What is expected: Given the records below, pull every line with the word "reflexivity" into the answer.

Stored items:

■ ■ ■ ■ ■

Lemma scanner_round_trip_witness :
  engine_scanner_values mCT_stir_scanner /\
  get_stir_scanner (_scanner_from_stir mCT_stir_scanner) empty_world =
    (log (Ev_get_scanner_from_name "") empty_world, Return mCT_stir_scanner) /\
  ("ECAT 931" ∈ @SCANNER_NAMES sample_engine) /\
  engine_scanner_values (Scanner_get_scanner_from_name "ECAT 931") /\
  snd ((let* scanner := get_scanner_by_name "ECAT 931" in
        get_stir_scanner scanner) empty_world) =
    Raise (TypeError "Something is wrong in the scanner geometry.").
Proof.
  assert (Hvalues : engine_scanner_values mCT_stir_scanner).
  { unfold engine_scanner_values, int32_value, float32_value.
    cbn; conjuncts; (lia || reflexivity). }
  assert (Hblank : engine_scanner_values (Scanner_get_scanner_from_name "ECAT 931")).
  { unfold engine_scanner_values, int32_value, float32_value.
    cbn; conjuncts; (lia || reflexivity). }
  assert (Hname : "ECAT 931" ∈ @SCANNER_NAMES sample_engine).
  { apply (bool_decide_unpack _). vm_compute. exact I. }
  split; [exact Hvalues |]. split.
  - exact (proj1 (scanner_round_trip mCT_stir_scanner "" empty_world) Hvalues).
  - split; [exact Hname |]. split; [exact Hblank |].
    rewrite (proj2 (scanner_round_trip blank_scanner "ECAT 931" empty_world)
               Hname Hblank).
    reflexivity.
Defined.

(** ** compression.py: the sinogram table *)

Lemma zip_with_image {A B} (f : A -> B) (l : list A) :
  zip l (map f l) = map (fun x => (x, f x)) l.
Proof. induction l as [| x l IH]; [reflexivity |]. cbn. now rewrite IH. Qed.

Section sinogram_facts.
Context `{StirEngine} `{ProjDataInfoGetters}.

(** X14: when the scanner geometry is consistent, [_get_sinogram_info]
    returns one pair per segment number from the descriptor's minimum to its
    maximum, in increasing order and without repetition (none at all if the
    maximum is below the minimum), each with the size
    [max_axial_pos + 1 - min_axial_pos] of its segment; otherwise the
    geometry [TypeError] comes through. *)
Theorem sinogram_info_table (self : Compression) (w : World) :
  exists (s : StirScanner) (table : list (Z * Z)),
    let info :=
      ProjDataInfoCTI s (span_num self) (get_max_ring_diff self)
        (num_of_views self) (get_num_tangential self) (data_arc_corrected self) in
    let lo := get_min_segment_num info in
    let hi := get_max_segment_num info in
    _get_sinogram_info self w =
      (log (Ev_get_scanner_from_name "") w,
       if check_consistency_yes s then Return table
       else Raise (TypeError "Something is wrong in the scanner geometry.")) /\
    table.*1 = py_range lo (hi + 1) /\
    NoDup (table.*1) /\
    Z.of_nat (length table) = Z.max 0 (hi - lo + 1) /\
    Forall (fun entry =>
              lo <= entry.1 <= hi /\
              entry.2 = get_max_axial_pos_num info entry.1 + 1
                        - get_min_axial_pos_num info entry.1)
           table.
Proof.
  unfold _get_sinogram_info, get_stir_proj_data_info, bind, get_stir_scanner.
  rewrite stir_get_STIR_geometry_run.
  match goal with
  | |- context [check_consistency_yes ?x] => exists x
  end.
  eexists. cbv zeta. split.
  - destruct (check_consistency_yes _); cbn [ret]; reflexivity.
  - rewrite zip_with_image. unfold py_range.
    set (info := ProjDataInfoCTI _ _ _ _ _ _).
    set (lo := get_min_segment_num info).
    set (hi := get_max_segment_num info).
    assert (Hfst : (map (fun x : Z =>
                           (x, get_max_axial_pos_num info x + 1
                               - get_min_axial_pos_num info x))
                        (seqZ lo (hi + 1 - lo))).*1 = seqZ lo (hi + 1 - lo)).
    { rewrite <- list_fmap_compose. apply list_fmap_id. }
    conjuncts.
    + exact Hfst.
    + rewrite Hfst. apply NoDup_seqZ.
    + rewrite length_map, length_seqZ. lia.
    + apply Forall_map. apply Forall_seqZ. intros seg Hseg. cbn [fst snd].
      split; [lia | reflexivity].
Qed.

■ ■ ■ ■ ■

Solution to the exercise:
    cbn; conjuncts; (lia || reflexivity). }
    cbn; conjuncts; (lia || reflexivity). }
    reflexivity.
Proof. induction l as [| x l IH]; [reflexivity |]. cbn. now rewrite IH. Qed.
  - destruct (check_consistency_yes _); cbn [ret]; reflexivity.
      split; [lia | reflexivity].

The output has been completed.